PROBLEM STATEMENT:
Once the line containing "Lemma insertCalls_fatal t" is found in the records below, return it and each following line exactly, up to and including the line containing "(** C3 (amended).", and nothing else.

DATA LISTING:
==================================================
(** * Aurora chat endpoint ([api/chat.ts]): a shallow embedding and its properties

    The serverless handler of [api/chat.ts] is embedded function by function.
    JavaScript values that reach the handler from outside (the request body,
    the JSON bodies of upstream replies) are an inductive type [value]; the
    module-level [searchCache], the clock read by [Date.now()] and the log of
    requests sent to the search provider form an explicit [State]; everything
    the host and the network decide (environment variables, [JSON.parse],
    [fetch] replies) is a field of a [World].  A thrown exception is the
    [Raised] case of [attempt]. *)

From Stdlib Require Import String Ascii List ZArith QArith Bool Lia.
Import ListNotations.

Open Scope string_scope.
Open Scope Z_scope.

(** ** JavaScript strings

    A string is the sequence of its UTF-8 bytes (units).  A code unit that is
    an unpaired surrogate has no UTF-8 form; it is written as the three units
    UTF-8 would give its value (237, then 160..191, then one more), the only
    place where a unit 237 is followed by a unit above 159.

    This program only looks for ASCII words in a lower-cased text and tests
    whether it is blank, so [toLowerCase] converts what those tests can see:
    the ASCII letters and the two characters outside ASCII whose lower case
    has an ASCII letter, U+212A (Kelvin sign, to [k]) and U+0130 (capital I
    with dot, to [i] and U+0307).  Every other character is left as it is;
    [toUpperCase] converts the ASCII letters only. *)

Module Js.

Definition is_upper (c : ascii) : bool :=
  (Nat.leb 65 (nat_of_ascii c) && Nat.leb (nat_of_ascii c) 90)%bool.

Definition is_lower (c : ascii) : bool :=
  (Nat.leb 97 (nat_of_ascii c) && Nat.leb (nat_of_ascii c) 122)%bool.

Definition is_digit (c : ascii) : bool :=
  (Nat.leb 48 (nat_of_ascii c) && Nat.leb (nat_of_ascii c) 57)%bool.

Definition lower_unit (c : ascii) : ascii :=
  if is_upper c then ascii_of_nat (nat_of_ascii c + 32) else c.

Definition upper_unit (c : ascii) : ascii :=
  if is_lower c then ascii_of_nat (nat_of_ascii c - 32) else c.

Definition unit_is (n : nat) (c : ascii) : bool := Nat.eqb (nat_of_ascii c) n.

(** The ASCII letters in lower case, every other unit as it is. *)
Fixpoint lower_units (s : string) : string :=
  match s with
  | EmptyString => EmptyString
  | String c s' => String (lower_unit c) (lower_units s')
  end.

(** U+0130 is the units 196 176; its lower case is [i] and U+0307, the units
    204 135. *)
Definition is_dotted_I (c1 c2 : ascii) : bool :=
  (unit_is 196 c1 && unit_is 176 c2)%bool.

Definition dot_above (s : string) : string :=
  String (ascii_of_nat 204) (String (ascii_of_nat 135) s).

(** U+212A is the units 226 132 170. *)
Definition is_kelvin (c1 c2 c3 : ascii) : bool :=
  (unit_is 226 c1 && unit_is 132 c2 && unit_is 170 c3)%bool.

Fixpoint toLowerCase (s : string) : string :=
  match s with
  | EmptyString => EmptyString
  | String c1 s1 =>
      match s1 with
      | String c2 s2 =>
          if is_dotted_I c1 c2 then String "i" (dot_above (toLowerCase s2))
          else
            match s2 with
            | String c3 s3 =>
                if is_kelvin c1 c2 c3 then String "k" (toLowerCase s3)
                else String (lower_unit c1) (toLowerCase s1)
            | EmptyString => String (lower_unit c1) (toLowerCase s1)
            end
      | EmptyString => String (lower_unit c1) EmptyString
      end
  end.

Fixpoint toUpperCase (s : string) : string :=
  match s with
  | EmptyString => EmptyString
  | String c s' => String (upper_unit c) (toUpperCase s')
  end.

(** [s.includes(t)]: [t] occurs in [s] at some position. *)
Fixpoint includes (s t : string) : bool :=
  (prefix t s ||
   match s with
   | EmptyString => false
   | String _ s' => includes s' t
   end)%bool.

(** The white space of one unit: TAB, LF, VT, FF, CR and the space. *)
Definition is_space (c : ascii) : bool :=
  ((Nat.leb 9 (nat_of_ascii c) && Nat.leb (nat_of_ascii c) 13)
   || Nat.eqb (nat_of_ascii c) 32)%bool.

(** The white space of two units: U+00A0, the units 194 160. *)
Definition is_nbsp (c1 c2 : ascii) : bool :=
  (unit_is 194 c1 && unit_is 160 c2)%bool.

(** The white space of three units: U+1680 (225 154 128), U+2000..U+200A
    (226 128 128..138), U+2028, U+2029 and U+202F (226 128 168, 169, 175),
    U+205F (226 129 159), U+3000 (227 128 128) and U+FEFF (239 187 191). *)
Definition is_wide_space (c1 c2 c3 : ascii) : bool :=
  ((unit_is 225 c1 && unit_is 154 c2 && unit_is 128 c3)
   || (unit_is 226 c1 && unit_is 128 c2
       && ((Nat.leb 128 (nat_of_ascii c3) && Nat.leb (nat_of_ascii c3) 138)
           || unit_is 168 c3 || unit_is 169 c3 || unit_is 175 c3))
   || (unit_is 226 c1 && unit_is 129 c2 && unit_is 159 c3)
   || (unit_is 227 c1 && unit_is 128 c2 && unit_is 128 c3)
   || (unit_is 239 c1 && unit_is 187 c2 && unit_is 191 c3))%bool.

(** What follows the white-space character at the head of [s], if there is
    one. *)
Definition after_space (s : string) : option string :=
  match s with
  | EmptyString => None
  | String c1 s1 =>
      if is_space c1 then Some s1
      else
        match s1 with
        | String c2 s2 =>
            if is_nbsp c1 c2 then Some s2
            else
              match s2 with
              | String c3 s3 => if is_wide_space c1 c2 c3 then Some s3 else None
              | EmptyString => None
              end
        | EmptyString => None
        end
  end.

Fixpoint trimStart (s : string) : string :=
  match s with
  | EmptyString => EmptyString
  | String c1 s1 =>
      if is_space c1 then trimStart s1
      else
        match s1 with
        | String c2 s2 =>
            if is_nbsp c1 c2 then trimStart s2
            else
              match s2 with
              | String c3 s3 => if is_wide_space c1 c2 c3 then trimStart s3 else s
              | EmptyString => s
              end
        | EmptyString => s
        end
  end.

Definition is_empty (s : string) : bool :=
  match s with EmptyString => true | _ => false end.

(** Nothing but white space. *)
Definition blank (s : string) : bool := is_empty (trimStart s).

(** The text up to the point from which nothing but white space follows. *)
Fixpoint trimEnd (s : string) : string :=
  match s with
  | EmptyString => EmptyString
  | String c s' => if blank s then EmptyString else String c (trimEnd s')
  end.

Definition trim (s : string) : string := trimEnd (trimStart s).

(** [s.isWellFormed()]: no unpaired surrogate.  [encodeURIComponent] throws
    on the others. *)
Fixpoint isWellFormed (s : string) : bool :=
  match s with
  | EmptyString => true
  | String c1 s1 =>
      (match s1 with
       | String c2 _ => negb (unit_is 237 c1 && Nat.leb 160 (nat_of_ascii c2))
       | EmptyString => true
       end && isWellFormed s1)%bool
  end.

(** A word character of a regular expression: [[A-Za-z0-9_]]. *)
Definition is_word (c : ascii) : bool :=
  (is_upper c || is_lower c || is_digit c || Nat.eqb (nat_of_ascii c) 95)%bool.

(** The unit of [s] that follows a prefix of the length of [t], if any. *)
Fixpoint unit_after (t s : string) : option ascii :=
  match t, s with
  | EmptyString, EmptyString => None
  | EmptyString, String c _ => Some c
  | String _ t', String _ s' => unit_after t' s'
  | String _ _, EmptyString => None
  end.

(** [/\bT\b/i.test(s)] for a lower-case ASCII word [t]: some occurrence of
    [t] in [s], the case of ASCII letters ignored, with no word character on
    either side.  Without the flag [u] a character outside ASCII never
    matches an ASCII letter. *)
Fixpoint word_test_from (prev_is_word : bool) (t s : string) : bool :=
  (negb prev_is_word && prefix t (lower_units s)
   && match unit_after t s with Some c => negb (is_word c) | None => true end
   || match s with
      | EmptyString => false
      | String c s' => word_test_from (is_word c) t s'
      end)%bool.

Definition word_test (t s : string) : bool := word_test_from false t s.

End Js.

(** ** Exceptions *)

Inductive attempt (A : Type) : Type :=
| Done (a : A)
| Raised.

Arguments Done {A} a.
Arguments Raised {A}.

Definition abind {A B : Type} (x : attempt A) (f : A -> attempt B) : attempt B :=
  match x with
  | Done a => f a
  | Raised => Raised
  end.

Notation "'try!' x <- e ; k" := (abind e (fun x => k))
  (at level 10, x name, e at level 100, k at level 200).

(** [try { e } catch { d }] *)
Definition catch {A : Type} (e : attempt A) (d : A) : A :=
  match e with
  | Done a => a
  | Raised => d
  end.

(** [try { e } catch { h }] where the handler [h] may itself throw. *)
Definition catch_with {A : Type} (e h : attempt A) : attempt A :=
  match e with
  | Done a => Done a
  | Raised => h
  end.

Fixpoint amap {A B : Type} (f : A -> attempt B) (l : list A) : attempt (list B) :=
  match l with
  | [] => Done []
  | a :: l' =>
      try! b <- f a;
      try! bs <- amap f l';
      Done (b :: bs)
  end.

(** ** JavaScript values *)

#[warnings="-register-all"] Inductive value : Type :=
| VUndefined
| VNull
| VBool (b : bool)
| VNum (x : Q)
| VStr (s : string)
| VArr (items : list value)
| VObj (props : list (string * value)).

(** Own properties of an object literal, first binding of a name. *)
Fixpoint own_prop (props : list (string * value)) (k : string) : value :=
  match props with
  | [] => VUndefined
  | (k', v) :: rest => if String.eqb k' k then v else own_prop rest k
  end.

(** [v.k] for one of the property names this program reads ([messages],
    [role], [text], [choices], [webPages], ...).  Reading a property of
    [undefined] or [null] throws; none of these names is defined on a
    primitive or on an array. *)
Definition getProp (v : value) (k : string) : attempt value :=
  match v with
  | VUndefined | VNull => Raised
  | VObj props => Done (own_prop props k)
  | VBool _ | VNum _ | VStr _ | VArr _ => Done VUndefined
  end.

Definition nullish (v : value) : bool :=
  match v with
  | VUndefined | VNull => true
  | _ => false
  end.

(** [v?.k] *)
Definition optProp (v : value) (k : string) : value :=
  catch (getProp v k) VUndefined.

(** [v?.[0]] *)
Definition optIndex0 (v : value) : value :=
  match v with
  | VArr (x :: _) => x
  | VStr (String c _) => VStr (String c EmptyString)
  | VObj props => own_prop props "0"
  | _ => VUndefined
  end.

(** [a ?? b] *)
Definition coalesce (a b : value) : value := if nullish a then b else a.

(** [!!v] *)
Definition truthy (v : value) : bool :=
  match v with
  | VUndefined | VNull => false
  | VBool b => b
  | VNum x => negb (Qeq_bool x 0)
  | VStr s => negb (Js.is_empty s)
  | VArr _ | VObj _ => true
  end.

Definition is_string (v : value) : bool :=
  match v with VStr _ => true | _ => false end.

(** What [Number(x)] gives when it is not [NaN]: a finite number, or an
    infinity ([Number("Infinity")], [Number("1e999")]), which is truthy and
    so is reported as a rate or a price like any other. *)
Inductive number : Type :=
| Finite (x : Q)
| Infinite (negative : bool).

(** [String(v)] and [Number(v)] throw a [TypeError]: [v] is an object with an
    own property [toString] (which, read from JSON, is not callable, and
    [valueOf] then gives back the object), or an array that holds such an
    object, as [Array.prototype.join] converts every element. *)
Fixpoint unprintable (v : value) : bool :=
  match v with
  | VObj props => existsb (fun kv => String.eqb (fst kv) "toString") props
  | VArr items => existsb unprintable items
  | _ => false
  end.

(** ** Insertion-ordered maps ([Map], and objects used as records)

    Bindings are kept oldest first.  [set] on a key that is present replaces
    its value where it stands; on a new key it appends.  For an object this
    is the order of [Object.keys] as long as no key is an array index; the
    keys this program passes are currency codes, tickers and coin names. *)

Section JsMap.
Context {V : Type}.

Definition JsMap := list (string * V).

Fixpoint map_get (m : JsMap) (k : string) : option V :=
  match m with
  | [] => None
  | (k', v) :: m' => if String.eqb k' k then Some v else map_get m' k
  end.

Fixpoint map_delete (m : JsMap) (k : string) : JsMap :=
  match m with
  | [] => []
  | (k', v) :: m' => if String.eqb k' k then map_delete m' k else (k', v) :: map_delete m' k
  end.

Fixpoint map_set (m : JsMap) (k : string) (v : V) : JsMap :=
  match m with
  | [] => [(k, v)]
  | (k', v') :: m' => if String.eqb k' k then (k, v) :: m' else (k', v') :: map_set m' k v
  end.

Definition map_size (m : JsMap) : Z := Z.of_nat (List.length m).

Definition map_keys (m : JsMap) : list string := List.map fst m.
==================================================
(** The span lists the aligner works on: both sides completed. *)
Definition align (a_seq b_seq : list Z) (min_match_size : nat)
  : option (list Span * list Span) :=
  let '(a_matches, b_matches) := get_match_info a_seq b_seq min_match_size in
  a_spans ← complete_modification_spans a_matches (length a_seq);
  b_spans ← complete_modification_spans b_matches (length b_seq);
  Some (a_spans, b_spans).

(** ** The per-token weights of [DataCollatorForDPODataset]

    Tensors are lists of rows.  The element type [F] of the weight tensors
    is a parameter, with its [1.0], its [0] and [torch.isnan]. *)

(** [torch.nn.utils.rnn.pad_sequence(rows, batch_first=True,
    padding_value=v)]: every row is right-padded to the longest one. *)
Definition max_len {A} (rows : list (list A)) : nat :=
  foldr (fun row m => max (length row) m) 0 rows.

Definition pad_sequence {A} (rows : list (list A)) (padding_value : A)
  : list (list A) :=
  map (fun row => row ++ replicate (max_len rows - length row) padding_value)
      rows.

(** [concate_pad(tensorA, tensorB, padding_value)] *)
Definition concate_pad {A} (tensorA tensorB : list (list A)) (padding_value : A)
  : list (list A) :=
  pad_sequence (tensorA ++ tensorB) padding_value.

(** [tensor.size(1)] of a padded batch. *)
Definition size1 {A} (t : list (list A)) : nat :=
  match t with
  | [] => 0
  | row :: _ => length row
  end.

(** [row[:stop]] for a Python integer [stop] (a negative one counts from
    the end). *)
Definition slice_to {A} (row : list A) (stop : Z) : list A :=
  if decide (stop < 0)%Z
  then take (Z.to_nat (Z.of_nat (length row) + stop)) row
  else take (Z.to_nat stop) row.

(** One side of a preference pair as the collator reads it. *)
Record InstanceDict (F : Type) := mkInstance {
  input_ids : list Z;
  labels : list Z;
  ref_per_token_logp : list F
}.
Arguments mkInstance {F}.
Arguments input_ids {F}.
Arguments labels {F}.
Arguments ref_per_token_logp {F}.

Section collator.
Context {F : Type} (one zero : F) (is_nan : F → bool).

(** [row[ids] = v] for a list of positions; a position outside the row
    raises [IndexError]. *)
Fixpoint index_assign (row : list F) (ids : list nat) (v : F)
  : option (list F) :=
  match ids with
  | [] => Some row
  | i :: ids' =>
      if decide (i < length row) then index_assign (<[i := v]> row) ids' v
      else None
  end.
==================================================
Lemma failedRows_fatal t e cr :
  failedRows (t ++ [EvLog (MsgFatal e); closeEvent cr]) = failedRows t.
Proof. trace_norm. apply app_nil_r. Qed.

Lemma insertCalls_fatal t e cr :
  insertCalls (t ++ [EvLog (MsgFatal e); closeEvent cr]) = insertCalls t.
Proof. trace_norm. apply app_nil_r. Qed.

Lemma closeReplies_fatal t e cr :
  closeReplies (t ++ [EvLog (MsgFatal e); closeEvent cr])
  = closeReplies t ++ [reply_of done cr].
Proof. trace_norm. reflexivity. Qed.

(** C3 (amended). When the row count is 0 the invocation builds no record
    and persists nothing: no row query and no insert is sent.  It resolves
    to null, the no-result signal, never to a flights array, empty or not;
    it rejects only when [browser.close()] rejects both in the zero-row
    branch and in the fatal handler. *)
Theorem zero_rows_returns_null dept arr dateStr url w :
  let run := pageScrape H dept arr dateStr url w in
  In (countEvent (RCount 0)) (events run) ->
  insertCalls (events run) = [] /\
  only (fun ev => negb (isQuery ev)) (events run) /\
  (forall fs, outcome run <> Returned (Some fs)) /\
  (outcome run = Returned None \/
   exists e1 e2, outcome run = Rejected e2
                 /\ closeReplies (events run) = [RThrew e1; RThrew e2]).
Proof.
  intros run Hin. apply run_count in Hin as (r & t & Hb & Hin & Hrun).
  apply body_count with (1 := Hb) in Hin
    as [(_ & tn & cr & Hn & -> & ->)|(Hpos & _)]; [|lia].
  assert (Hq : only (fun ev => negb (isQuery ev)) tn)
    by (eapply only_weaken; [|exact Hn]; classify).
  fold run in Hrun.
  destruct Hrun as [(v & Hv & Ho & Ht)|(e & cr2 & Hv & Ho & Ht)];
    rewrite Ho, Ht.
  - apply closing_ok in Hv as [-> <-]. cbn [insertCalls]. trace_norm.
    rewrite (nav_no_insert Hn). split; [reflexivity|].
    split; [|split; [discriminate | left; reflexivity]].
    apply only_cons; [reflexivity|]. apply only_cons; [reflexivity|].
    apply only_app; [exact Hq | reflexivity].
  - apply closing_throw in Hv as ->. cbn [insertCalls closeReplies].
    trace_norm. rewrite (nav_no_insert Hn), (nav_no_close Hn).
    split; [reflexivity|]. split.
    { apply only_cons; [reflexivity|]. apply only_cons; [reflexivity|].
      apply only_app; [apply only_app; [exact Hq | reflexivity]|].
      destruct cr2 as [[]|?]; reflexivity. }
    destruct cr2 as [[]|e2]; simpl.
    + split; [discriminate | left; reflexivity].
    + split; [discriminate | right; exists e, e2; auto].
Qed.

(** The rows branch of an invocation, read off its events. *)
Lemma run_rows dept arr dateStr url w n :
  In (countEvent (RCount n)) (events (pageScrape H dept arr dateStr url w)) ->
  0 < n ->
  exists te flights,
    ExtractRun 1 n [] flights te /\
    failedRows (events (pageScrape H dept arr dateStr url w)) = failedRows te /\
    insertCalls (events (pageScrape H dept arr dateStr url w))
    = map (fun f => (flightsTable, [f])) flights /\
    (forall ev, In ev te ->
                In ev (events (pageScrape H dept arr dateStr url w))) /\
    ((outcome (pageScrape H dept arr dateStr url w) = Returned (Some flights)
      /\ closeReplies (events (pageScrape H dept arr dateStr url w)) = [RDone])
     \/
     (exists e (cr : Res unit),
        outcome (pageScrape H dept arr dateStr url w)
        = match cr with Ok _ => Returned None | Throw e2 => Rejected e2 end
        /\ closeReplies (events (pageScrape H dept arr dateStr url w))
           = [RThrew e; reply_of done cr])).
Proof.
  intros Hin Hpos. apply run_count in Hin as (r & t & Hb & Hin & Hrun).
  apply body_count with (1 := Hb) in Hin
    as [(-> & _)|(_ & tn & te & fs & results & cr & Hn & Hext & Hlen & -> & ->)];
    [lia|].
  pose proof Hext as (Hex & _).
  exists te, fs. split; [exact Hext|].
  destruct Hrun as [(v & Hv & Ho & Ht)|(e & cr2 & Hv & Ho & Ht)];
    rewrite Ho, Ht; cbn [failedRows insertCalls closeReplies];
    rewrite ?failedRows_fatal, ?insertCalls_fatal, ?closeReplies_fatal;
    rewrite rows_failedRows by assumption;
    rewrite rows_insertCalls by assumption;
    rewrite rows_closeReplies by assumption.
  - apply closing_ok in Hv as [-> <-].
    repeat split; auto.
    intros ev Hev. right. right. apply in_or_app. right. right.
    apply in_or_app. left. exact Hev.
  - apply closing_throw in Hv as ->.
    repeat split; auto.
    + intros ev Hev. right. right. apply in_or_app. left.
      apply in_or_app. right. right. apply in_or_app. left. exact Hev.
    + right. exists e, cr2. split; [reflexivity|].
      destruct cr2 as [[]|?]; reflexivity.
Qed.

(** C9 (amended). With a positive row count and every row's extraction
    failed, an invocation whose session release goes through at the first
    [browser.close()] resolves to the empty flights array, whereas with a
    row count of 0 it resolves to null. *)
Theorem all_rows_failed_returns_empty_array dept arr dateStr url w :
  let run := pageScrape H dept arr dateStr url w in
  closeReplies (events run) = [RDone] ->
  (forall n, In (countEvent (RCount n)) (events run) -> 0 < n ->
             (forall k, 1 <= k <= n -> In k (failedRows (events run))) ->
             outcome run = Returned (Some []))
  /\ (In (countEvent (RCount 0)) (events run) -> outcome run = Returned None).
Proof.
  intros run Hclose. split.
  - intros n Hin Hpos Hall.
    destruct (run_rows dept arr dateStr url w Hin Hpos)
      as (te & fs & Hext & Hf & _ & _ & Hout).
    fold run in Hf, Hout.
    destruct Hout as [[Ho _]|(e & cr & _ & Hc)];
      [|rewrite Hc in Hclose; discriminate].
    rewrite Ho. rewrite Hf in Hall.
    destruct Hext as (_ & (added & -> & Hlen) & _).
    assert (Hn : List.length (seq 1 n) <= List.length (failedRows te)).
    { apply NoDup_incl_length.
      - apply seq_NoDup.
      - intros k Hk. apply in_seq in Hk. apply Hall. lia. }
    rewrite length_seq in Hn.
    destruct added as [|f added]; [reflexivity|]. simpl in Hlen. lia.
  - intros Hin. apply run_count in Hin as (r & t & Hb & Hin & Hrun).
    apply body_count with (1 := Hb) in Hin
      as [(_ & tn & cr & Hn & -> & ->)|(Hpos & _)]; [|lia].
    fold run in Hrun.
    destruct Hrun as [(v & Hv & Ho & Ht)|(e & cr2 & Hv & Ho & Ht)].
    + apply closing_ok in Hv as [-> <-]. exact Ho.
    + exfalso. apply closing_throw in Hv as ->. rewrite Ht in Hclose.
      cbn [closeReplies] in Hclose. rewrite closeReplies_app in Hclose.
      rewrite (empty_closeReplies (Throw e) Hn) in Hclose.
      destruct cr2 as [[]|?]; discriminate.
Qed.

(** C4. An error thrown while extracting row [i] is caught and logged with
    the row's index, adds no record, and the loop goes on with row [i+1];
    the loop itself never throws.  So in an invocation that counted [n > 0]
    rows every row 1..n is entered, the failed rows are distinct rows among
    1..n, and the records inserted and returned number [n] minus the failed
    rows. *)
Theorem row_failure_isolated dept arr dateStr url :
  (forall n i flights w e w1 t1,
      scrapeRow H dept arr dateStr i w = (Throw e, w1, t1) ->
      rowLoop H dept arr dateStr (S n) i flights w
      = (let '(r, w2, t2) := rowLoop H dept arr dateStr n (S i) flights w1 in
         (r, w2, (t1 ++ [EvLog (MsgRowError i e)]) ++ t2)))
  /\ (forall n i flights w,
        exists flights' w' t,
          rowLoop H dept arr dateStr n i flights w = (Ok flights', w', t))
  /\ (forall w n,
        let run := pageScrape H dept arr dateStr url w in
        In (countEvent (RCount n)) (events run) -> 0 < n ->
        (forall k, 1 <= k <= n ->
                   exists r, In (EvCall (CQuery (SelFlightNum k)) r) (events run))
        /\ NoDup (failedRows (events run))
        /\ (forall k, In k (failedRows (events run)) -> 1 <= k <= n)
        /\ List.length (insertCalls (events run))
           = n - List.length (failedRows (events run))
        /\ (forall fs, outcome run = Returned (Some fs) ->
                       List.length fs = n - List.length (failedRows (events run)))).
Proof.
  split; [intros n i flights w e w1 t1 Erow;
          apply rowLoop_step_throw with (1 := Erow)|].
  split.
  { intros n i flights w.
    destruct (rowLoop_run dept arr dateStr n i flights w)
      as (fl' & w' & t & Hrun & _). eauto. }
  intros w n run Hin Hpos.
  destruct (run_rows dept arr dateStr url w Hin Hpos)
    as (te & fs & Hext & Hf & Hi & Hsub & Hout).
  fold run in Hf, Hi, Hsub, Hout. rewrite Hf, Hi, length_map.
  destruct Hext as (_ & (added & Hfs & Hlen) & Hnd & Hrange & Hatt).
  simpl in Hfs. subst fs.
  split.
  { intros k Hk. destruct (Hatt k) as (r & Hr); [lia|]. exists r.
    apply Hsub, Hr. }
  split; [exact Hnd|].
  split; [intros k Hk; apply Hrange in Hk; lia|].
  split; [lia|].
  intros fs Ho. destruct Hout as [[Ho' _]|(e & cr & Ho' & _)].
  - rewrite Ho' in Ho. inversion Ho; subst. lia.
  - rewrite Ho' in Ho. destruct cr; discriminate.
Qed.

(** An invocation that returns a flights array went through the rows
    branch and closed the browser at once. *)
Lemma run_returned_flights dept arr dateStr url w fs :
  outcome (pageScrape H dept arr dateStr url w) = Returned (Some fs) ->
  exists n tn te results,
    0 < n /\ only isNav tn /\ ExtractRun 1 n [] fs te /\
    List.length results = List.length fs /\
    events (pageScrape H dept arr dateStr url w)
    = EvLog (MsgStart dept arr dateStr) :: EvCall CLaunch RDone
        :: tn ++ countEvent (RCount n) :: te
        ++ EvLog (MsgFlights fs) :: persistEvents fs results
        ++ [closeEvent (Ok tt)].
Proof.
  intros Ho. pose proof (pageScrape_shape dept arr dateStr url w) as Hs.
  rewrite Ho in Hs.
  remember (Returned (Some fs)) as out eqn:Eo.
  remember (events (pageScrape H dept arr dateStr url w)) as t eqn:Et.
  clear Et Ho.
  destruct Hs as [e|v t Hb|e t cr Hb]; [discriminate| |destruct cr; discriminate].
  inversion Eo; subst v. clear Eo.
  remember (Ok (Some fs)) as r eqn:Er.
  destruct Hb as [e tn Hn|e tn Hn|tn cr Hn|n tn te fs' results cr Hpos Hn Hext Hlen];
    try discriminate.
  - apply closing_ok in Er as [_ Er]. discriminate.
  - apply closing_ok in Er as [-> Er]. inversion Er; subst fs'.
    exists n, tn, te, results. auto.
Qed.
==================================================
SOLUTION FOR THIS TASK:
Lemma insertCalls_fatal t e cr :
  insertCalls (t ++ [EvLog (MsgFatal e); closeEvent cr]) = insertCalls t.
Proof. trace_norm. apply app_nil_r. Qed.

Lemma closeReplies_fatal t e cr :
  closeReplies (t ++ [EvLog (MsgFatal e); closeEvent cr])
  = closeReplies t ++ [reply_of done cr].
Proof. trace_norm. reflexivity. Qed.

(** C3 (amended). When the row count is 0 the invocation builds no record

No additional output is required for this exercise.